THE TASK →
Tally the lines in the data that follows that include the word "IsAvailable", and report nothing but the total.
--------------------------------
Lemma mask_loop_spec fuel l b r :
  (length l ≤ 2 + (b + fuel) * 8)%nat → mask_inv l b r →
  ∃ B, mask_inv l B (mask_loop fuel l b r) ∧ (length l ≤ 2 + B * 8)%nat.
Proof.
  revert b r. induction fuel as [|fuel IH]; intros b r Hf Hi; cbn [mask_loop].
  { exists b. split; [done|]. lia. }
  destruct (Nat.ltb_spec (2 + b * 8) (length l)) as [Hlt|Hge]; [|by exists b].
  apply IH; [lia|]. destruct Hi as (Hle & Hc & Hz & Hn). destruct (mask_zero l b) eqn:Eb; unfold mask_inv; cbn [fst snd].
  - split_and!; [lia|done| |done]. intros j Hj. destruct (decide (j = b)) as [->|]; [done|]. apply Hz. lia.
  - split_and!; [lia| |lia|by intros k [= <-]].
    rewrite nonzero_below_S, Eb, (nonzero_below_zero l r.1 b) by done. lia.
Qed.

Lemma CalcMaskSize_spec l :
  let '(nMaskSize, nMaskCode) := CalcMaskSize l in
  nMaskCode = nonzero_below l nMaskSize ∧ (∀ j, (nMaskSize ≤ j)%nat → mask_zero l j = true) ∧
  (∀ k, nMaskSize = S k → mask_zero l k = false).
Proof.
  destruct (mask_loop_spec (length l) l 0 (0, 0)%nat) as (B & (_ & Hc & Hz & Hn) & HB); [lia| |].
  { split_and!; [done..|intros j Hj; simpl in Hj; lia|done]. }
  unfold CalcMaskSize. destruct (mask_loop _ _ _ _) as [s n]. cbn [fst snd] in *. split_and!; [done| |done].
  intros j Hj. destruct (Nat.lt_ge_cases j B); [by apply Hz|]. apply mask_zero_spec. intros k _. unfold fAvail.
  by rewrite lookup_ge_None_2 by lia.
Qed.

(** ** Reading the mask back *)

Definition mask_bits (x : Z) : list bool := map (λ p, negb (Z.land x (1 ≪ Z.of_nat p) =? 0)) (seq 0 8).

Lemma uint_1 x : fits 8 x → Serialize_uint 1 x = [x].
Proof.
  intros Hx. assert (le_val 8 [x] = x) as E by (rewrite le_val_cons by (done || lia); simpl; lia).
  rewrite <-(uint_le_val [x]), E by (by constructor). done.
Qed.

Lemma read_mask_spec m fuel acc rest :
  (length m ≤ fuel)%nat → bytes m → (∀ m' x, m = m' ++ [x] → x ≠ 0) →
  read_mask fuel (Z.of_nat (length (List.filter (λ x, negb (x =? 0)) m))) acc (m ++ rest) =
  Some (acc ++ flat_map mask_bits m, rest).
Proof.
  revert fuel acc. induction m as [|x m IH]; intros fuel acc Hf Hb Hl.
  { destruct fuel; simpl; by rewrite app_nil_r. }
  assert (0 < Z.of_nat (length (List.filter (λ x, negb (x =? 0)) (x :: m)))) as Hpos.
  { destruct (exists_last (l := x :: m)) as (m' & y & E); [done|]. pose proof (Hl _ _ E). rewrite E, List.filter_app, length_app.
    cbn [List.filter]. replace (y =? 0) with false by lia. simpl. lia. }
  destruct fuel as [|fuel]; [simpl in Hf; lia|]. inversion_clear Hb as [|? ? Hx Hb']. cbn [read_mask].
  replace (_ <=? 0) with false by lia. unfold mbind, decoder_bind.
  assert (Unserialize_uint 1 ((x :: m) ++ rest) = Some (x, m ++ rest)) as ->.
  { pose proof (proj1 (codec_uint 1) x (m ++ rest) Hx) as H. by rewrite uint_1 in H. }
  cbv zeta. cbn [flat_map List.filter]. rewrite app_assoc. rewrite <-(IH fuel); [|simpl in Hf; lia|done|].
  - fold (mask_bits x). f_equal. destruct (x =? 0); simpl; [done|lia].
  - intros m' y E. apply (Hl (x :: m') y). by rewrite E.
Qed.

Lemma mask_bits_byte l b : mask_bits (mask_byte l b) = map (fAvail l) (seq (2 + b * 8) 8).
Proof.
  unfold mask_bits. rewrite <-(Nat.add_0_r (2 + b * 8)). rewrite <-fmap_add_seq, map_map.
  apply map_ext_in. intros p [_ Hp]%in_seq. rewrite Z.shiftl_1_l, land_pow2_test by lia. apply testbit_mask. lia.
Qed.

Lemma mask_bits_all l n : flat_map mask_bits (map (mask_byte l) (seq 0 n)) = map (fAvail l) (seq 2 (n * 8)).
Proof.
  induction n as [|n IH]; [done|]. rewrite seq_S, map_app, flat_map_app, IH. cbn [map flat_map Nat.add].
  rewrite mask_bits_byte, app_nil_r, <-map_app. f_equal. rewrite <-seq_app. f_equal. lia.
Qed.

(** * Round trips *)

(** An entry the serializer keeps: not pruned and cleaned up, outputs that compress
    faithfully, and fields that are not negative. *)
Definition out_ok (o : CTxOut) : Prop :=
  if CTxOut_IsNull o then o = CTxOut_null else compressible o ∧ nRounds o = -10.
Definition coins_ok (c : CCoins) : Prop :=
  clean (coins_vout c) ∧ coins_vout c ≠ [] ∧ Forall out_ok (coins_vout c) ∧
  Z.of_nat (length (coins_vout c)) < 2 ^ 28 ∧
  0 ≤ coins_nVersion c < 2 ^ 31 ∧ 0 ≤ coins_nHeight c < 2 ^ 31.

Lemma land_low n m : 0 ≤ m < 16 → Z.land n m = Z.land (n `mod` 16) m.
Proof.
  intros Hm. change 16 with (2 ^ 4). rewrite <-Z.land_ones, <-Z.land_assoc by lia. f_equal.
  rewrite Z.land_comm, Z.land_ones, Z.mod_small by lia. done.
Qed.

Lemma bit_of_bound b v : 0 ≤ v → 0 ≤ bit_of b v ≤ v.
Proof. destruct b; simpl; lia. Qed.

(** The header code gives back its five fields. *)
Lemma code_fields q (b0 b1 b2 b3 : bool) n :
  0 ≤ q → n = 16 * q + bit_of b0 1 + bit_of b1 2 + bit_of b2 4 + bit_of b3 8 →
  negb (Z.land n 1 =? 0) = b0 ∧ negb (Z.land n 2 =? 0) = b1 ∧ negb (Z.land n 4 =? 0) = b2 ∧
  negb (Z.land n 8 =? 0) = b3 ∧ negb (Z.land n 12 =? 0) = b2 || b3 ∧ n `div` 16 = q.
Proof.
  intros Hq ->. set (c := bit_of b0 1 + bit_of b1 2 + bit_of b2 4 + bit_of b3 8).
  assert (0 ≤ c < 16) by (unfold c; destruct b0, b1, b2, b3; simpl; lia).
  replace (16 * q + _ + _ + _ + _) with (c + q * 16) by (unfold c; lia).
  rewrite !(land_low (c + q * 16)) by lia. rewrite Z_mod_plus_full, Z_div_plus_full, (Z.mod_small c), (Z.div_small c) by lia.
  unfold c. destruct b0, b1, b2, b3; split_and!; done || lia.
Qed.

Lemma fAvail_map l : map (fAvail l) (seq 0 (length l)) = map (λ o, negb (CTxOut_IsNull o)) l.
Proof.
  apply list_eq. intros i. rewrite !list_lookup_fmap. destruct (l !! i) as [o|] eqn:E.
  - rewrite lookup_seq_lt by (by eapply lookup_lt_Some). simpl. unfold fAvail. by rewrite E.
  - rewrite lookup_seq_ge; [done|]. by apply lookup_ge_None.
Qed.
--------------------------------
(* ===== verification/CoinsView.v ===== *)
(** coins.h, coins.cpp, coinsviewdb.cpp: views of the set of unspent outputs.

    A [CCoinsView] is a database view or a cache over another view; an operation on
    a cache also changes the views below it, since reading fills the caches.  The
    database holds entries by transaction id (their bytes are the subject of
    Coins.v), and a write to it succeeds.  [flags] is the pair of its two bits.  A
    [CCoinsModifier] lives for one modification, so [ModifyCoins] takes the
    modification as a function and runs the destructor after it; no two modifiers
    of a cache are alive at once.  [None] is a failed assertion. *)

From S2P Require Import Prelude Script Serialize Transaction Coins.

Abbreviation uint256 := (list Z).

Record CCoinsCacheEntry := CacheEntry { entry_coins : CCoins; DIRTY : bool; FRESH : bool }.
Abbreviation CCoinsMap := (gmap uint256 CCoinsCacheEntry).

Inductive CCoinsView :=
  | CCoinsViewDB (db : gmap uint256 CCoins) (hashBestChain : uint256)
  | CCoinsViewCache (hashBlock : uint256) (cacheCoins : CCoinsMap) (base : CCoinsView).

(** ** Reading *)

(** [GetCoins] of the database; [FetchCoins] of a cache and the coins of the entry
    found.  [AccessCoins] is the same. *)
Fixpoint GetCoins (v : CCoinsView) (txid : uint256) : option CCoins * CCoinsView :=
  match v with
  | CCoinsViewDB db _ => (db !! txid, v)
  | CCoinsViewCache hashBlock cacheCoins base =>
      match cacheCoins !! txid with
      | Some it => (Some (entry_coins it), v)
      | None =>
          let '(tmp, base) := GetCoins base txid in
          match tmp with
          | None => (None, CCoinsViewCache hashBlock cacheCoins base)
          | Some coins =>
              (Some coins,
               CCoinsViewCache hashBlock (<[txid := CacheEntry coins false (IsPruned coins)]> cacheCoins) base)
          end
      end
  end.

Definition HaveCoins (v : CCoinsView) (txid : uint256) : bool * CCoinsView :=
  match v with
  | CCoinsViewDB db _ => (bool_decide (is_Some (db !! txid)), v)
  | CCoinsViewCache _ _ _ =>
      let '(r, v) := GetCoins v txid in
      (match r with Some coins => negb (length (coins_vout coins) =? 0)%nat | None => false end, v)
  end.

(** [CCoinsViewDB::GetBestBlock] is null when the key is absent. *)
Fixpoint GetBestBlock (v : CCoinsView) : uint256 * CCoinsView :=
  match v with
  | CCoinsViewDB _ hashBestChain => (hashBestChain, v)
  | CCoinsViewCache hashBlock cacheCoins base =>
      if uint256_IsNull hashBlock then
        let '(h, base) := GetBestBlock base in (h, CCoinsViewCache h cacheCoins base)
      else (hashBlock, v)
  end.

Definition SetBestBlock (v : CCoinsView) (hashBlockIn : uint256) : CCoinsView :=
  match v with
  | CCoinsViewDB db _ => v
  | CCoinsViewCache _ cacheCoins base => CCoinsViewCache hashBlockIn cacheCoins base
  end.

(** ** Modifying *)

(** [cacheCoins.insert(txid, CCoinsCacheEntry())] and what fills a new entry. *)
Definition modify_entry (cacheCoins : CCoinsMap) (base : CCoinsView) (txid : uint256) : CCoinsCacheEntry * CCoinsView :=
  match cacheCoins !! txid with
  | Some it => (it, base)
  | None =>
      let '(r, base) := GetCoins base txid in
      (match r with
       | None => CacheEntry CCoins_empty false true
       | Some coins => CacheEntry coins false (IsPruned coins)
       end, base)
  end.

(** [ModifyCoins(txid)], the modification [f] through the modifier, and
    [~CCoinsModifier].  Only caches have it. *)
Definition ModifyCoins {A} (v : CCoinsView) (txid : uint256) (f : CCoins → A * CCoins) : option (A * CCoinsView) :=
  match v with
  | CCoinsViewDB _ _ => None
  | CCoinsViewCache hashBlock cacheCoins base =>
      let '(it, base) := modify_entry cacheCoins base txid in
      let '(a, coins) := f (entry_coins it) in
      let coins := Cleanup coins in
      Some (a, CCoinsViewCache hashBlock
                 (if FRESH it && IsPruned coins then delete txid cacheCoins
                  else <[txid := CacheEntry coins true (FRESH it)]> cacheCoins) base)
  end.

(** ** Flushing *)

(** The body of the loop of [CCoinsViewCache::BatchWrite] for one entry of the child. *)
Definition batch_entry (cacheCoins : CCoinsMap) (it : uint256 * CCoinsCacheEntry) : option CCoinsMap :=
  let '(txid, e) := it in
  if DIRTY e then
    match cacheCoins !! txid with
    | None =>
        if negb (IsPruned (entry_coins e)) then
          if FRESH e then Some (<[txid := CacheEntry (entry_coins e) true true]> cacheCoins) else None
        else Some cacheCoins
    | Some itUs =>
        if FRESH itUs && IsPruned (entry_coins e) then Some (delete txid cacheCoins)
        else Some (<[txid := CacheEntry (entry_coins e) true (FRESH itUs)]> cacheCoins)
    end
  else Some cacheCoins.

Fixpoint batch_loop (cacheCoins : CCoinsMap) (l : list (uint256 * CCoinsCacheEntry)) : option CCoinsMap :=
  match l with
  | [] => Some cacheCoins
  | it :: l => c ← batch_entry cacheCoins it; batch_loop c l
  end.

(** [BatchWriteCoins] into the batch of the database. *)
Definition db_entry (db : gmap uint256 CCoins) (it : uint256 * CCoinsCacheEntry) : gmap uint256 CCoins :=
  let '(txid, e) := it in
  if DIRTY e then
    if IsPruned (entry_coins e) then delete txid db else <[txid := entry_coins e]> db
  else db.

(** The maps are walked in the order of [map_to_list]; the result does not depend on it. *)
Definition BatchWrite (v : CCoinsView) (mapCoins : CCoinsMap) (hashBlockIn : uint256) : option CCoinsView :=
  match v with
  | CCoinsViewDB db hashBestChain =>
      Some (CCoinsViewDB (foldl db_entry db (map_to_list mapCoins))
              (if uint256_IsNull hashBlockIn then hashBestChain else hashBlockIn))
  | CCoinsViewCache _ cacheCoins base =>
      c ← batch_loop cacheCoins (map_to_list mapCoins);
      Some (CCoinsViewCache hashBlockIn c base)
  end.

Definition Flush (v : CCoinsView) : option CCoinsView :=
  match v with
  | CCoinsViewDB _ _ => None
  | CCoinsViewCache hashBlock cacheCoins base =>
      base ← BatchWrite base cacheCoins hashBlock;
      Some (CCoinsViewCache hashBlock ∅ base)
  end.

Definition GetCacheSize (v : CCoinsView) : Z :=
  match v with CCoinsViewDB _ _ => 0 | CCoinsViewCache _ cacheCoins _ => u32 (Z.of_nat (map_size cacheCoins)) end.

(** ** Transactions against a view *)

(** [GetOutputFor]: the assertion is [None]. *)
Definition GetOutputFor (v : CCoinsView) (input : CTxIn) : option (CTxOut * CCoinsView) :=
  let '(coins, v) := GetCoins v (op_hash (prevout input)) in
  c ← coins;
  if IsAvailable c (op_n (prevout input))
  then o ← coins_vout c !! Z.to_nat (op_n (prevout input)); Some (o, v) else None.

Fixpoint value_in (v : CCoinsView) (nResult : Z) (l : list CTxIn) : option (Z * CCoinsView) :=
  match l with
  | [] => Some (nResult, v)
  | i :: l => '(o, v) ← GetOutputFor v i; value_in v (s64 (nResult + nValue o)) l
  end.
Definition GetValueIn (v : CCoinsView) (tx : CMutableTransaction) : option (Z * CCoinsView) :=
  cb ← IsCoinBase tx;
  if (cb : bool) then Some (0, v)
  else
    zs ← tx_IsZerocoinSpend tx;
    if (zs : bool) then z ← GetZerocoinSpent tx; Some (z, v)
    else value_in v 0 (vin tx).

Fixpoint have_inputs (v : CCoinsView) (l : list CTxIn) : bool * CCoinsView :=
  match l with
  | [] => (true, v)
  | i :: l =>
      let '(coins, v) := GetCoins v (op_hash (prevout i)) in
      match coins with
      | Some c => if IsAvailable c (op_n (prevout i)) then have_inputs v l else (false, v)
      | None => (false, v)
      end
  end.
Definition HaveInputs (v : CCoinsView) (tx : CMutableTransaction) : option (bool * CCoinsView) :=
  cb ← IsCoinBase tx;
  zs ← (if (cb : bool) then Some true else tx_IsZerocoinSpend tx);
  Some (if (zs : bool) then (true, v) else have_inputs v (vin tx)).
--------------------------------
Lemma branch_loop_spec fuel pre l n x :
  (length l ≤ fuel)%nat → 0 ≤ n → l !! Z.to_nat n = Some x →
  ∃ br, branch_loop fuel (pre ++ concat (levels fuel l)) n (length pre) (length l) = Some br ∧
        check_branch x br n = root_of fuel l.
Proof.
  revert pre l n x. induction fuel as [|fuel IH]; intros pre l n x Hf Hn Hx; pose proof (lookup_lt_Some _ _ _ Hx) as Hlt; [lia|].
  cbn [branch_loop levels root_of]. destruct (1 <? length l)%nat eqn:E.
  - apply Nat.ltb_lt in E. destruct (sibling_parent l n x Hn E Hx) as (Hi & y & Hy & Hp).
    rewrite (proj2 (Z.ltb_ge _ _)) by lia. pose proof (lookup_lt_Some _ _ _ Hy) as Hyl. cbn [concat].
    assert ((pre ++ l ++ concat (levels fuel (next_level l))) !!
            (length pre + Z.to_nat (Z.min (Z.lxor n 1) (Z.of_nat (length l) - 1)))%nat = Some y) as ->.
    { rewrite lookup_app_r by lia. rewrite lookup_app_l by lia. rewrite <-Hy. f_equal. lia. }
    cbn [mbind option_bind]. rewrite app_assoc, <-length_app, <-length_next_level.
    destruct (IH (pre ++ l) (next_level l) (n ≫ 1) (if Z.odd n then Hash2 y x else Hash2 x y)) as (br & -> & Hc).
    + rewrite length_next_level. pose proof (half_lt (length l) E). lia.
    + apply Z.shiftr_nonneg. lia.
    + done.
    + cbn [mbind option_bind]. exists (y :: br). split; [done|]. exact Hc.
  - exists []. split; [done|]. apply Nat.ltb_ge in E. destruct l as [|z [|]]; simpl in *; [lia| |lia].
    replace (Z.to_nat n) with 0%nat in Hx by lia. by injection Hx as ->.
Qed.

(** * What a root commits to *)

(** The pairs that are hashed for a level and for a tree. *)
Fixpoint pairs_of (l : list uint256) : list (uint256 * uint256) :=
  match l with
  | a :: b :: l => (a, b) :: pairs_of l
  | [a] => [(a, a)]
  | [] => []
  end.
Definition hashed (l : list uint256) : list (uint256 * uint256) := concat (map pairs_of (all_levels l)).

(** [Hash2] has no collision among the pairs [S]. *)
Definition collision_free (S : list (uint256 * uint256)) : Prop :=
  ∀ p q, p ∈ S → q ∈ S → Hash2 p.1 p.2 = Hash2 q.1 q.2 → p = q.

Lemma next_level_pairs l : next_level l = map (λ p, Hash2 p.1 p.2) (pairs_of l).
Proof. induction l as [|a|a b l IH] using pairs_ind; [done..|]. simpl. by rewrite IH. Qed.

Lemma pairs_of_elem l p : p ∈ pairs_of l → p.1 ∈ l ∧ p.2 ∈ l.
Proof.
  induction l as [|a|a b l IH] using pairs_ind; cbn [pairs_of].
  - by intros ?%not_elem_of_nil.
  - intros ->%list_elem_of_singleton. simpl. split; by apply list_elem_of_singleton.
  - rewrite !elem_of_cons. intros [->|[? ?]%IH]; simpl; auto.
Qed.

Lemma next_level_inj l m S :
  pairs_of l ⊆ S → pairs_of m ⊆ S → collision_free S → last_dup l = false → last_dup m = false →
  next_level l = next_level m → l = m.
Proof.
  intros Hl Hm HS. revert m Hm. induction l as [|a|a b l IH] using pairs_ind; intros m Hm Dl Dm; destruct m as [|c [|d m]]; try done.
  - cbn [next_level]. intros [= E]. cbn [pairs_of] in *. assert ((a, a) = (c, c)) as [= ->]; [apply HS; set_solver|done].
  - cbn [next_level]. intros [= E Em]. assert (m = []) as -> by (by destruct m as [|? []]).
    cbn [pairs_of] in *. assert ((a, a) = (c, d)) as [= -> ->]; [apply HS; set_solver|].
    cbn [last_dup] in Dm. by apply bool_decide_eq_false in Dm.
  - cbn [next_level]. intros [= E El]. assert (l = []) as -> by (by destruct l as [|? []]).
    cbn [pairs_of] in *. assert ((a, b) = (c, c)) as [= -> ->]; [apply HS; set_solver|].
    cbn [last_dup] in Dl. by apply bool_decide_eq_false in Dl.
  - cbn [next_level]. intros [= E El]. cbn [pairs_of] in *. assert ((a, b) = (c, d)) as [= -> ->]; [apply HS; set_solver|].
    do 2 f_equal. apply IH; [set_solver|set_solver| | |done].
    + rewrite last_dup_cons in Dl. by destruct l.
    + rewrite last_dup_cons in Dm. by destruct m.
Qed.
--------------------------------
SOLVED PROBLEM →
2